Mary | 23 comments The back cover of Harley King's Mother, don't lock me in that closet! promises "landscapes of human insanity" and the poetry and prose within its covers do not disappoint.

King's poetry seems to focus on violence and sex, and often violence during sex or directed at a loved one:

Ours is a simple speech:
a few words,

a flair for images
that pry up the edges of our lives.

The sun is our bastard child,
kindled by force and fear.

I pound the nail deeper into the flesh.

Or:

Mistress

A teak mask,
carved

from the deep chambers
of her rabid,

stares
mockingly.

I lick the nipples of her young sister.


However, King's poetry does not confine itself to persons known to the narrator.
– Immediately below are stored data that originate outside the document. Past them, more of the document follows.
(** What the two updates do to the registered ranges. [AddRange] rejects a
    range that runs past the address space and changes nothing; otherwise the
    vector gains exactly [(start, start + len)], or is unchanged when that range
    was found registered. [RemoveRange] drops exactly one registration of
    [(start, end)] when there is one and changes nothing otherwise. *)
Theorem Segment_updates_spec sg start len end_ :
  Segment_sorted sg -> is_u64 start -> is_u64 len ->
  (let '(st, sg') := Segment_AddRange sg start len in
   (2 ^ 64 <= start + len -> st = PARAM_INVALID /\ sg' = sg) /\
   (start + len < 2 ^ 64 -> st = SUCCESS /\
      (ranges_ sg' ≡ₚ (start, start + len) :: ranges_ sg \/
       (sg' = sg /\ (start, start + len) ∈ ranges_ sg)))) /\
  (let sg' := Segment_RemoveRange sg start end_ in
   ((start, end_) ∈ ranges_ sg -> (start, end_) :: ranges_ sg' ≡ₚ ranges_ sg) /\
   ((start, end_) ∉ ranges_ sg -> sg' = sg)).
Proof.
  unfold Segment_sorted. intros Hs Hst Hlen. split.
  - unfold Segment_AddRange. destruct (UINT64_MAX - start <? len) eqn:Eo.
    { split; [done|]. ulia. }
    destruct (ranges_upper_bound start (ranges_ sg)) as [before from_it] eqn:E.
    apply ranges_upper_bound_spec in E as (Hrs & Hb & Hf); [|done].
    assert (Hw : start + len < 2 ^ 64) by ulia.
    assert (He : u64 (start + len) = start + len) by (apply wrap_small; ulia). rewrite He.
    assert (Heq : forall r, range_eqb r start (start + len) = true -> r = (start, start + len)).
    { intros [a b]; unfold range_eqb; simpl; intros H. f_equal; lia. }
    destruct (match last before with Some r => _ | None => false end) eqn:E1.
    { split; [ulia|]. split; [done|]. right. split; [done|].
      destruct (last before) as [r|] eqn:El; [|done]. apply Heq in E1 as ->.
      rewrite Hrs. apply elem_of_app. left. by apply last_Some_elem_of. }
    destruct (match from_it with [] => false | _ => _ end) eqn:E2.
    { destruct from_it as [|r l]; [done|]. exfalso. apply Heq in E2 as ->.
      specialize (Hf (start, start + len) ltac:(by left)). simpl in Hf. lia. }
    split; [ulia|]. split; [done|]. left. simpl. by rewrite Hrs, Permutation_middle.
  - unfold Segment_RemoveRange. destruct (ranges_lower_bound start (ranges_ sg)) as [b f] eqn:E.
    unfold ranges_lower_bound in E.
    pose proof (span_while_app _ _ _ _ E) as Hrs.
    pose proof (span_while_prefix _ _ _ _ E) as Hp. rewrite Forall_forall in Hp.
    assert (Hnb : (start, end_) ∉ b) by (intros H%Hp; simpl in H; lia).
    rewrite Hrs in Hs. apply StronglySorted_app_inv in Hs as (_ & Hsf & _).
    destruct sg as [rs ty]; simpl in *. subst rs. destruct f as [|r f].
    { split; [|done]. intros H. exfalso. rewrite app_nil_r in H. done. }
    pose proof (span_while_head _ _ _ _ _ E) as Hr. simpl in Hr.
    inversion Hsf as [|? ? Hsf' Hff]; subst. rewrite Forall_forall in Hff.
    assert (Hge : forall x, x ∈ r :: f -> start <= x.1).
    { intros x [-> | Hx]%elem_of_cons; [lia|]. specialize (Hff x Hx). unfold range_le in Hff. lia. }
    destruct (start <? r.1) eqn:Elt; simpl ranges_.
    + split; [|done]. intros H%elem_of_app. exfalso. destruct H as [H|[<- | H]%elem_of_cons]; [done|simpl in Elt; lia|].
      specialize (Hff _ H). unfold range_le in Hff; simpl in Hff. lia.
    + split.
      * intros H%elem_of_app. destruct H as [H|H]; [done|].
        rewrite Permutation_middle. apply Permutation_app_head. by apply (erase_range_perm start end_ (r :: f)).
      * intros H. assert (Hnf : (start, end_) ∉ r :: f) by (intros ?; apply H, elem_of_app; by right).
        f_equal. f_equal. by apply (erase_range_absent start end_ (r :: f)).
Qed.
(** A merged check started at an entry [it] of a chained run accepts the run. *)
Lemma merged_complete (a es1 : list (Z * MemoryRegion)) it es2 b s e rh rl :
  s <= e ->
  Forall region_ok (a ++ es1 ++ it :: es2 ++ b).*2 ->
  chained ((es1 ++ it :: es2).*2) -> (0 < length es1 + length es2)%nat ->
  head (es1 ++ it :: es2).*2 = Some rh -> last (es1 ++ it :: es2).*2 = Some rl ->
  mr_addr rh <= s -> e <= mr_addr rl + mr_size rl ->
  HixlMemStore_CheckMergedRegionsAccess (a ++ es1) it.2 (es2 ++ b) s e = true.
Proof.
  intros Hse Hok Hc Hlen Hh Hl Hs He. unfold HixlMemStore_CheckMergedRegionsAccess.
  destruct (walk_back (rev (a ++ es1)) it.2) as [r0 n] eqn:Eb.
  destruct (walk_forward it.2 (es2 ++ b)) as [re k] eqn:Ef.
  rewrite fmap_app in Hc, Hl. rewrite !fmap_app in Hok. simpl in Hc, Hok, Hl.
  assert (Hc1 : chained (es1.*2 ++ [it.2])) by (apply (chained_app_l _ es2.*2); by rewrite <- app_assoc).
  apply chained_app_r in Hc as Hc2.
  assert (Hokf : Forall region_ok (it.2 :: (es2 ++ b).*2)).
  { rewrite Forall_app in Hok. destruct Hok as [_ Hok]. by apply Forall_app in Hok as [_ ?]. }
  assert (Hokb : Forall region_ok (it.2 :: (rev es1 ++ rev a).*2)).
  { inversion Hokf; subst. constructor; [done|].
    rewrite fmap_app, Forall_app, !Forall_fmap. rewrite !Forall_app in Hok.
    destruct Hok as (? & ? & _). rewrite Forall_fmap in *. split; by apply Forall_rev. }
  rewrite last_app_cons in Hl.
  destruct (walk_forward_max _ _ _ _ _ rl Hokf Hc2 Hl Ef) as [Hend Hk].
  assert (Hback : mr_addr r0 <= mr_addr rh /\ (length (rev es1) <= n)%nat).
  { rewrite rev_app_distr in Eb. eapply walk_back_max; [exact Hokb| | |exact Eb]; rewrite rev_involutive; [done|].
    destruct es1 as [|x es1]; done. }
  rewrite length_rev in Hback.
  assert (Hnz : (Nat.eqb n 0 && Nat.eqb k 0)%bool = false).
  { destruct n, k; try done. simpl in *. lia. }
  rewrite Hnz.
  apply walk_forward_spec in Ef as (f1 & f2 & Hf & _ & _ & Hlf).
  apply walk_back_spec in Eb as (g1 & g2 & Hg & _ & _ & Hhg).
  assert (Hre : region_ok re).
  { rewrite Forall_forall in Hokf. apply Hokf. apply last_Some_elem_of in Hlf. rewrite Hf, fmap_app. set_solver. }
  assert (Hr0 : region_ok r0).
  { rewrite Forall_forall in Hokb. apply Hokb. rewrite rev_app_distr in Hg. rewrite Hg, fmap_app.
    assert (Hin : r0 ∈ (rev g1).*2 ++ [it.2]) by (destruct ((rev g1).*2); set_solver).
    apply elem_of_app in Hin as [Hin|Hin]; [|set_solver].
    apply list_elem_of_fmap in Hin as (y & -> & Hy). rewrite list_elem_of_In, <- in_rev, <- list_elem_of_In in Hy.
    right. apply elem_of_app. left. by apply list_elem_of_fmap_2. }
  unfold mr_contains, mr_end; simpl. unfold region_ok in Hr0, Hre.
  rewrite (u64_small (mr_addr re + mr_size re)), (u64_small (mr_addr re + mr_size re - mr_addr r0)),
    u64_small by ulia. lia.
Qed.
(* ===== verification/DeviceSupport.v ===== *)
(** Three small helpers of the host library on top of the device runtime:
    common/soc_type.cc (the SoC category), cs/load_kernel.cc (loading the device
    kernels) and cs/notify_addr_resolver.cc (the device address of a notify). *)

From S2P Require Import Prelude Effects Runtime.

(** * common/soc_type.cc *)
Inductive SocType := kGen1 | kGen2 | kDefault.
#[export] Instance SocType_eq_dec : EqDecision SocType.
Proof. solve_decision. Defined.

Definition kSocPrefixes : list (string * SocType) :=
  [("Ascend910B"%string, kGen1); ("Ascend910_93"%string, kGen2)].

(** [value.size() >= n && value.compare(0, n, prefix) == 0] *)
Definition StartsWith (value prefix : string) : bool :=
  (String.length prefix <=? String.length value)%nat &&
  bool_decide (String.substring 0 (String.length prefix) value = prefix).

Fixpoint soc_lookup (table : list (string * SocType)) (soc_name : string) : SocType :=
  match table with
  | [] => kDefault
  | (prefix, t) :: table' =>
      if StartsWith soc_name prefix then t else soc_lookup table' soc_name
  end.
Definition GetSocTypeByName (soc_name : string) : SocType := soc_lookup kSocPrefixes soc_name.

(** struct DeviceFuncHandles *)
Record DeviceFuncHandles := mkDeviceFuncHandles {
  batch_get : Z;
  batch_put : Z;
  ubmem_batch_read : Z;
  ubmem_batch_write : Z;
  sync_transfer_context : Z
}.
Definition no_func_handles : DeviceFuncHandles :=
  mkDeviceFuncHandles nullptr nullptr nullptr nullptr nullptr.

Section DeviceSupport.
Context {codes : AclCodes} {env : RtEnv}.

Definition GetSocType {S} : RtM S SocType :=
  let* soc_name := call aclrtGetSocName in
  match soc_name with
  | None => fail FAILED
  | Some soc_name =>
      require (negb (bool_decide (soc_name = ""%string))) FAILED ;;
      ret (GetSocTypeByName soc_name)
  end.

(** * cs/load_kernel.cc *)
Definition kKernelJsonSuffix : string :=
  "/opp/built-in/op_impl/aicpu/config/libcann_hixl_kernel.json".
Definition kDefaultAscendPath : string := "/usr/local/Ascend/cann".

Definition GetKernelFilePath {S} : RtM S string :=
  let* getPath := call (sys_getenv "ASCEND_HOME_PATH") in
  let libPath := match getPath with Some p => p | None => kDefaultAscendPath end in
  ret (String.append libPath kKernelJsonSuffix).

Definition LoadBinaryFromJson {S} (json_path : string) : RtM S Z :=
  let* realpath_ret := call (sys_realpath json_path) in
  match realpath_ret with
  | None => fail PARAM_INVALID
  | Some resolved_path =>
      let* access_ret := call (sys_access resolved_path) in
      require (access_ret =? 0) FAILED ;;
      HIXL_CHK_ACL_RET_OUT (aclrtBinaryLoadFromFile resolved_path)
  end.

Definition GetFuncHandle {S} (bin_handle : Z) (func_name : string) : RtM S Z :=
  HIXL_CHECK_NOTNULL bin_handle ;;
  HIXL_CHK_ACL_RET_OUT (aclrtBinaryGetFunction bin_handle func_name).

(** The two loading functions write the binary handle and the function table of
    the caller: their state is the pair of them. *)
Definition load_binary_if_needed : RtM (Z * DeviceFuncHandles) unit :=
  let* json_path := GetKernelFilePath in
  let* (bin_handle, fh) := get in
  if is_null bin_handle then
    let* bin := LoadBinaryFromJson json_path in put (bin, fh)
  else ret tt.

Fixpoint get_handles {S} (bin_handle : Z) (func_names : list string) : RtM S (list Z) :=
  match func_names with
  | [] => ret []
  | name :: names =>
      let* f := GetFuncHandle bin_handle name in
      let* fs := get_handles bin_handle names in
      ret (f :: fs)
  end.

Definition LoadDeviceKernelFunctions (func_names : list string)
    : RtM (Z * DeviceFuncHandles) (list Z) :=
  require (negb (bool_decide (func_names = []))) PARAM_INVALID ;;
  load_binary_if_needed ;;
  let* (bin_handle, _) := get in
  get_handles bin_handle func_names.

Definition LoadDeviceKernelAndGetHandles (func_get func_put : string)
    (func_sync_context : option string) : RtM (Z * DeviceFuncHandles) unit :=
  modify (fun '(bin, _) => (bin, no_func_handles)) ;;
  load_binary_if_needed ;;
  let* (bin, fh) := get in
  let* g := GetFuncHandle bin func_get in
  put (bin, mkDeviceFuncHandles g nullptr nullptr nullptr nullptr) ;;
  let* p := GetFuncHandle bin func_put in
  put (bin, mkDeviceFuncHandles g p nullptr nullptr nullptr) ;;
  match func_sync_context with
  | None => ret tt
  | Some name =>
      let* s := GetFuncHandle bin name in
      put (bin, mkDeviceFuncHandles g p nullptr nullptr s)
  end.

(** * cs/notify_addr_resolver.cc *)
Definition ResolveNotifyDeviceAddressByRuntime {S} (notify : Z) : RtM S (Z * Z) :=
  HIXL_CHECK_NOTNULL notify ;;
  let* notify_id := HIXL_CHK_ACL_RET_OUT (aclrtGetNotifyId notify) in
  HIXL_CHK_ACL_RET_OUT (rtGetDevResAddress notify_id).

Definition NotifyAddrResolver_Resolve {S} (device_id notify : Z) : RtM S (Z * Z) :=
  HIXL_CHECK_NOTNULL notify ;;
  let* soc_type := GetSocType in
  if bool_decide (soc_type = kGen1) || bool_decide (soc_type = kGen2)
  then HIXL_CHK_STATUS_RET_OUT (RaGetNotifyAddrLen device_id notify)
  else ResolveNotifyDeviceAddressByRuntime notify.
End DeviceSupport.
In "Grocery Shopping", the narrator says:

A young
woman

fingers
cucumbers.

A smile
tickles the lips.

I open my trench coat.


In contrast to this subject matter, the book opens with nearly 50 pages of English haiku, including a prose discussion of how to read and understand this poetic form. Unlike the horrifying specificity of the second half of the book, these poems lack the descriptive details that would allow them to stay in the reader's mind:

kite flyers
first one appears
then another

Or:

river
of ice...
thawing


A few of the haiku do contain the specificity to make them memorable, such as:

summer sunrise--
the smell of dry pine needles
and bacon frying

but the majority of them lack the sonic texture or diction which would motivate the reader to "flesh out the meaning" as incited in the prose discussion "The Art of Reading Haiku". King's nonce form consisting of two sentences, the second of which is in first person declarative, produces much stronger poems than his adaptation of the haiku.

If you too would "pay tribute .... to the hairy-toed goddesses, the raving mad sleeping preachers" and similar characters, check out King's poetry.


message 2: by [deleted user] (new)

That is a great title for a collection!